Die Cuts are used to create custom packaging and allow you to be very creative. They are frequently used for custom shapes, lettering cut outs, and shape knock outs. They are a one-time expense and relatively inexpensive, especially if the quantity is 1000 units or more.
What can you use a die cut to create? Ah….here is the fun. You can create just about anything you can imagine provided the pesky physics of the materials do not interfere. Let’s say that you want to create packaging that looks like a beautiful invitation, complete with custom envelope and a window cut out that shows the name of the invitee underneath. Quite possible – the main packaging is mass made in the due cut shape and the individualization could be done with digital one-sheet inserts. You can use the same theme for photography or film reels. Other fun examples include things such as spinny wheels, heart shaped packaging, rounded pockets, and images in end panels that form an image when put together.
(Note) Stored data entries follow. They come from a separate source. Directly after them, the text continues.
Lemma flatten_step nodes0 nodes edges idx n w es seg :
  trie (edgeStart <$> nodes0) bedges words ->
  flattened nodes0 nodes edges idx -> nodes !! idx = Some n -> words !! idx = Some w ->
  children bedges words w es -> seg ≡ₚ map flat_edge es -> StronglySorted le_label seg ->
  flattened nodes0 (<[idx := set_edgeCount (set_edgeStart n (len_ edges)) (len_ seg)]> nodes)
    (edges ++ seg) (S idx).
Proof.
  intros T F Hn Hw Hes Hp Hs.
  assert (∀ e, e ∈ seg <-> ∃ t, target e = Z.of_nat t /\ words !! t = Some (w ++ [label e])) as Hseg.
  { intros e. rewrite Hp. split.
    - intros (e' & -> & He')%list_elem_of_fmap.
      destruct (children_label T _ _ _ Hes He') as (t & Ht & Hwt). by exists t.
    - intros (t & Ht & Hwt). destruct (trie_edge T _ _ _ Hwt) as (k & e' & -> & Hk & Hl & Ht' & _).
      apply list_elem_of_fmap. exists e'. split.
      + destruct e. unfold flat_edge. simpl in *. congruence.
      + apply Hes. exists k. by rewrite Hl. }
  split.
  - by rewrite length_insert, (f_length _ _ _ _ F).
  - intros i n0 v Hi Hn0 Hv. destruct (decide (i = idx)) as [->|Hne].
    + rewrite list_lookup_insert_eq by (by eapply lookup_lt_Some). eexists. split; [done|].
      rewrite <- (f_todo _ _ _ _ F) in Hn0 by done. rewrite Hn in Hn0. injection Hn0 as <-.
      split_and!; [done..|]. exists edges, seg, []. rewrite app_nil_r.
      replace v with w by congruence. by split_and!.
    + rewrite list_lookup_insert_ne by done.
      destruct (f_done _ _ _ _ F i n0 v) as (m & Hm & Hf & Hb & Hsg); [lia|done..|].
      exists m. split_and!; [done..|by apply segment_app].
  - intros i Hi. rewrite list_lookup_insert_ne by lia. apply (f_todo _ _ _ _ F). lia.
  - rewrite map_app. apply NoDup_app. split_and!; [apply (f_targets _ _ _ _ F)| |].
    + intros z (e & -> & He)%list_elem_of_fmap (e' & Heq & (t & Ht & Hwt)%Hseg)%list_elem_of_fmap.
      destruct (f_edges _ _ _ _ F e He) as (t' & p & Ht' & Hpar & Hlt).
      assert (t' = t) as -> by lia. assert (p = idx); [|lia].
      apply (parent_unique _ _ T _ _ _ Hpar). by exists w, (label e').
    + rewrite Hp, map_map. apply NoDup_fmap_2_strong; [|apply Hes].
      intros e e' He He' Heq. simpl in Heq. apply Hes in He as (k & Hk & _), He' as (k' & Hk' & _).
      rewrite (t_target _ _ _ T _ _ Hk), (t_target _ _ _ T _ _ Hk') in Heq.
      replace k' with k in * by lia. congruence.
  - intros e [He|(t & Ht & Hwt)%Hseg]%elem_of_app.
    + destruct (f_edges _ _ _ _ F e He) as (t & p & ? & ? & ?). exists t, p. split_and!; auto.
    + exists t, idx. split_and!; [done| |lia]. by exists w, (label e).
Qed.
Lemma flatten_ok nodes0 : trie (edgeStart <$> nodes0) bedges words ->
  ∀ todo idx nodes edges outgoing,
  flattened nodes0 nodes edges idx -> (todo + idx = List.length nodes0)%nat ->
  List.length outgoing = 256%nat ->
  ∃ nodes' edges', flatten todo (Z.of_nat idx) bedges nodes edges outgoing = Some (nodes', edges') /\
    flattened nodes0 nodes' edges' (List.length nodes0).
Proof.
  intros T todo. induction todo as [|todo IH]; intros idx nodes edges outgoing F Hidx Hout;
    cbn [flatten].
  { exists nodes, edges. split; [done|]. by replace (List.length nodes0) with idx by lia. }
  pose proof (t_nodes _ _ _ T) as HN. rewrite length_fmap in HN.
  assert (idx < List.length nodes0)%nat as [n Hn0]%lookup_lt_is_Some by lia.
  assert (idx < List.length words)%nat as [w Hw]%lookup_lt_is_Some by lia.
  pose proof (f_todo _ _ _ _ F idx ltac:(lia)) as Hn. rewrite Hn0 in Hn.
  destruct (for_edges_ok _ _ _ _ _ T Hw) as (es & Hes & Hloop).
  unfold collect_edges. unfold for_edges_of in *. rewrite at_nat, Hn.
  rewrite at_nat, Hn0 in Hloop. cbn [mbind option_bind] in *. rewrite Hloop.
  pose proof (ascii_count _ (children_labels _ _ _ _ _ T Hes)) as Hcount. rewrite length_map in Hcount.
  pose proof (collect_fold es [] outgoing ltac:(lia)) as Hcol.
  cbn [app List.length Nat.add] in Hcol. change (Z.of_nat 0) with 0 in Hcol. rewrite Hcol.
  cbn [mbind option_bind].
  destruct (sort_node es outgoing Hout Hcount) as (seg & rest & -> & Hl & Hls & Hs & Hp).
  cbn [mbind option_bind]. rewrite (update_node_nat _ _ _ _ _ Hn). cbn [mbind option_bind].
  erewrite update_node_nat by (apply list_lookup_insert_eq; by eapply lookup_lt_Some).
  cbn [mbind option_bind]. rewrite list_insert_insert_eq.
  pose proof (flattened_count _ _ _ _ _ T F) as Hfc. pose proof (t_small _ _ _ T) as Hsm.
  rewrite wrapu32_id by (unfold len_ in *; lia). rewrite wrapu16_id by lia.
  rewrite Nat2Z.id, <- Hls, take_app_length.
  replace (Z.of_nat idx + 1) with (Z.of_nat (S idx)) by lia.
  apply IH; [|lia|done]. by eapply flatten_step.
Qed.

End Flatten.

(** ** Bisection *)

Lemma lower_bound_ok (pre seg post : list edge) c : StronglySorted le_label seg ->
  ∀ fuel l r, (l <= r)%nat -> (r <= List.length seg)%nat -> (r - l <= fuel)%nat ->
  (∀ j e, (j < l)%nat -> seg !! j = Some e -> byte_val (label e) < byte_val c) ->
  (∀ j e, (r <= j)%nat -> seg !! j = Some e -> byte_val c <= byte_val (label e)) ->
  ∃ x, lower_bound fuel (pre ++ seg ++ post) (len_ pre + Z.of_nat l) (len_ pre + Z.of_nat r) c
       = Some (len_ pre + Z.of_nat x) /\ (x <= List.length seg)%nat /\
    (∀ j e, (j < x)%nat -> seg !! j = Some e -> byte_val (label e) < byte_val c) /\
    (∀ j e, (x <= j)%nat -> seg !! j = Some e -> byte_val c <= byte_val (label e)).
Proof.
  intros Hs fuel. induction fuel as [|fuel IH]; intros l r Hlr Hr Hf Hlow Hhigh; cbn [lower_bound];
    destruct (Z.ltb_spec (len_ pre + Z.of_nat l) (len_ pre + Z.of_nat r)) as [Hlt|Hge]; [lia| | |].
  1,3: exists l; split_and!; [done|lia|done|]; intros j e Hj; apply Hhigh; lia.
  set (m := (l + (r - l) / 2)%nat).
  assert (l <= m < r)%nat as Hm.
  { unfold m. pose proof (Nat.div_lt (r - l) 2 ltac:(lia) ltac:(lia)). lia. }
  assert (len_ pre + Z.of_nat l + Z.quot (len_ pre + Z.of_nat r - (len_ pre + Z.of_nat l)) 2
          = Z.of_nat (List.length pre + m)) as ->.
  { rewrite Z.quot_div_nonneg by lia. unfold m, len_.
    rewrite !Nat2Z.inj_add, Nat2Z.inj_div, Nat2Z.inj_sub by lia.
    replace (_ + Z.of_nat r - _) with (Z.of_nat r - Z.of_nat l) by lia. lia. }
  assert (m < List.length seg)%nat as [e He]%lookup_lt_is_Some by lia.
  rewrite at_nat, lookup_app_r by lia.
  replace (List.length pre + m - List.length pre)%nat with m by lia.
  rewrite (lookup_app_l_Some _ _ _ _ He). cbn [mbind option_bind].
  assert (∀ i j a b, (i < j)%nat -> seg !! i = Some a -> seg !! j = Some b -> le_label a b) as Hord.
  { intros i j a b Hij Ha Hb. rewrite <- (take_drop_middle _ _ _ Ha) in Hs.
    apply StronglySorted_app in Hs as (_ & _ & [Hs _]%StronglySorted_cons).
    rewrite Forall_forall in Hs. apply Hs, list_elem_of_lookup.
    exists (j - S i)%nat. rewrite lookup_drop. by replace (S i + (j - S i))%nat with j by lia. }
  destruct (Z.ltb_spec (byte_val (label e)) (byte_val c)) as [Hc|Hc].
  - replace (Z.of_nat (List.length pre + m) + 1) with (len_ pre + Z.of_nat (S m)) by (unfold len_; lia).
    apply IH; [lia..| |done]. intros j e' Hj He'. destruct (decide (j = m)) as [->|Hne]; [congruence|].
    pose proof (Hord j m e' e ltac:(lia) He' He) as H. unfold le_label in H. lia.
  - replace (Z.of_nat (List.length pre + m)) with (len_ pre + Z.of_nat m) by (unfold len_; lia).
    apply IH; [lia..|done|]. intros j e' Hj He'. destruct (decide (j = m)) as [->|Hne]; [congruence|].
    pose proof (Hord m j e e' ltac:(lia) He He') as H. unfold le_label in H. lia.
Qed.

(** ** The automaton *)

Section Automaton.
Context {UC : UnicodeCase}.
Variable keywords : list string.
Hypothesis Hlower : lower_nonempty keywords.

Record automaton (m : contentModerationKeywordMatcher) (words : list word) : Prop := {
  a_trie : ∃ starts edges, trie starts edges words;
  a_nodes : List.length (m_nodes m) = List.length words;
  a_final : ∀ i, final keywords words (m_nodes m) i;
  a_root : ∀ c, m_rootTransitions m !! nat_of_ascii c = Some (child_or_root words [] c);
  a_segment : ∀ i n w, m_nodes m !! i = Some n -> words !! i = Some w ->
    segment words (m_edges m) n w;
  a_keywords : m_keywords m = keywords;
  a_words : keyword_words keywords words }.
Definition defaultContentModerationConfig : ContentModerationConfig := {|
  cm_Enabled := false;
  cm_Mode := ContentModerationModePreBlock;
  cm_BaseURL := defaultContentModerationBaseURL;
  cm_Model := defaultContentModerationModel;
  cm_ProxyID := None;
  cm_APIKey := "";
  cm_APIKeys := [];
  cm_TimeoutMS := defaultContentModerationTimeoutMS;
  cm_SampleRate := 100;
  cm_AllPlatforms := true;
  cm_PlatformIDs := [];
  cm_RecordNonHits := false;
  cm_Thresholds := ContentModerationDefaultThresholds;
  cm_WorkerCount := defaultContentModerationWorkerCount;
  cm_QueueSize := defaultContentModerationQueueSize;
  cm_BlockStatus := defaultContentModerationBlockHTTPStatus;
  cm_BlockMessage := defaultContentModerationBlockMessage;
  cm_EmailOnHit := true;
  cm_AutoBanEnabled := true;
  cm_BanThreshold := defaultContentModerationBanThreshold;
  cm_ViolationWindowHours := defaultContentModerationViolationWindowHours;
  cm_RetryCount := defaultContentModerationRetryCount;
  cm_HitRetentionDays := defaultContentModerationHitRetentionDays;
  cm_NonHitRetentionDays := defaultContentModerationNonHitRetentionDays;
  cm_PreHashCheckEnabled := false;
  cm_BlockedKeywords := [];
  cm_KeywordBlockingMode := ContentModerationKeywordModeKeywordAndAPI;
  cm_ModelFilter := {| mf_Type := ContentModerationModelFilterAll; mf_Models := [] |};
  cm_CyberPolicyExcludeFromBanCount := false |}.
(** The automaton of a stored snapshot finds what the direct search finds. *)
Lemma stored_match {UC : UnicodeCase} {MH : ModerationHost} sn text :
  lower_law -> lower_size -> stored_ok sn ->
  snapshot_matchBlockedKeyword sn text
  = Some (matchBlockedKeyword text (cm_BlockedKeywords (rs_config sn))).
Proof.
  intros Hlaw Hsize [Hm [cfg Hcfg]]. destruct (normalised_keywords_small Hsize cfg) as [H1 H2].
  rewrite <- Hcfg in H1, H2.
  destruct (automaton_agrees _ Hlaw H1 H2) as (m & Hm' & Hall). rewrite Hm in Hm'. injection Hm' as <-.
  unfold snapshot_matchBlockedKeyword. destruct (rs_keywordMatcher sn) as [m|] eqn:E; [apply Hall|done].
Qed.

(** What may be started at any time. *)
Section Everything.
Context {UC : UnicodeCase} {MH : ModerationHost} (s : ContentModerationService).

Local Abbreviation run p := (Thread _ p (λ _ _, True)).
Inductive moderation_thread : @thread msvc MWorld -> Prop :=
| mt_check input : moderation_thread (run (Check s input))
| mt_worker id : moderation_thread (run (worker_turn s id))
| mt_refresh : moderation_thread (run (background_refresh s))
| mt_update inp : moderation_thread (run (UpdateConfig s inp))
| mt_cyber inp : moderation_thread (run (RecordCyberPolicyEvent s inp)).

Definition moderation_step := pool_step performs moderation_thread time_passes.

Lemma moderation_world w w' ts :
  rtc moderation_step (w, []) (w', ts) -> mw_snapshot w = None -> world_ok w'.
Proof.
  intros H Hw.
  assert (∀ A (p : mprog A) v, keeps_ok p (λ _, True) -> world_ok v ->
            th_safe performs world_ok any_later v (run p)) as Hrun by (intros A p v Hp Hv; by apply Hp).
  assert (world_ok w) as Hok by (intros sn Hsn; congruence).
  refine (proj1 (pool_safe performs world_ok any_later moderation_thread time_passes _ _ w [] w' ts H Hok _)).
  - intros t v Ht Hv. destruct Ht; (apply Hrun; [|done]).
    + apply quiet_Check.
    + apply quiet_worker.
    + apply quiet_background.
    + apply quiet_Update.
    + apply quiet_cyber.
  - intros v v' Hv [t ->]. split; [exact Hv|done].
  - constructor.
Qed.

(** C27. However checks, workers, refreshes and updates of the settings
    interleave, the snapshot that is stored holds normalised settings and the
    automaton of exactly their keywords: matching a text with it never panics
    and finds the first keyword of the settings that the text contains. *)
Theorem stored_keywords_match w w' ts sn text :
  lower_law -> lower_size ->
  rtc moderation_step (w, []) (w', ts) -> mw_snapshot w = None -> mw_snapshot w' = Some sn ->
  (∃ cfg, rs_config sn = normalize cfg) /\
  snapshot_matchBlockedKeyword sn text
  = Some (matchBlockedKeyword text (cm_BlockedKeywords (rs_config sn))).
Proof.
  intros Hlaw Hsize H Hw Hsn. pose proof (moderation_world _ _ _ H Hw sn Hsn) as Hok.
  split; [apply Hok|by apply stored_match].
Qed.

End Everything.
Lettering Cut Outs (aka Knock Outs) are super popular. Our two favorite examples are GOD and WTF. By cutting the letters you achieve a visual (and textile) logo that stands out, and may reveal something very fun underneath. Lettering is frequently done on slipcases which are somewhere between 15/16pt and 21pt stock thickness.
If you are looking for a larger area to showcase something underneath a Window type of hole may be a good choice. Some of our favorite examples; a window framing a portrait, a hole with a cute character inside (I mean who doesn’t like this? More of this in the world please), a circle showcasing an empty chair where you apparently should be sitting. Feel free to squiggle too, shapes need not be geometric. We did a lovely violin cut out.
How complex can we get? Origami level. We have a copyrighted pop-up pak that borders on origami folding. We actually have to apply a special wax for consistent opening. It took some time to work out the details. We love our creative clients, we really do. You all design the impossible, we try to find solutions to make it work.
There are also a wonderful variety of practical applications (beyond the cute characters, which we feel strongly about). Die cuts can be used to hold retail items such as usb drives, charging cords, yo-yos or or super hero action figure toys, coins, pencils, art cards, business cards, or seed packets.
To create a die cut, you will need to specify the area to be cut in a layer of your artwork. Designate a special color to represent the die cut. For proofing, we recommend that we make a hand made mockup so that the design details can be worked out. You could just view the die cut print out on a piece of paper and use your imagination or scissors and folding skills, but a mock up is probably worth the small expense of a few hundred (depending on complexity of course). Custom projects do require a little more time than previously done projects. As you might imagine, there are tweaks and adjustments that may need to be made along this newly forged path.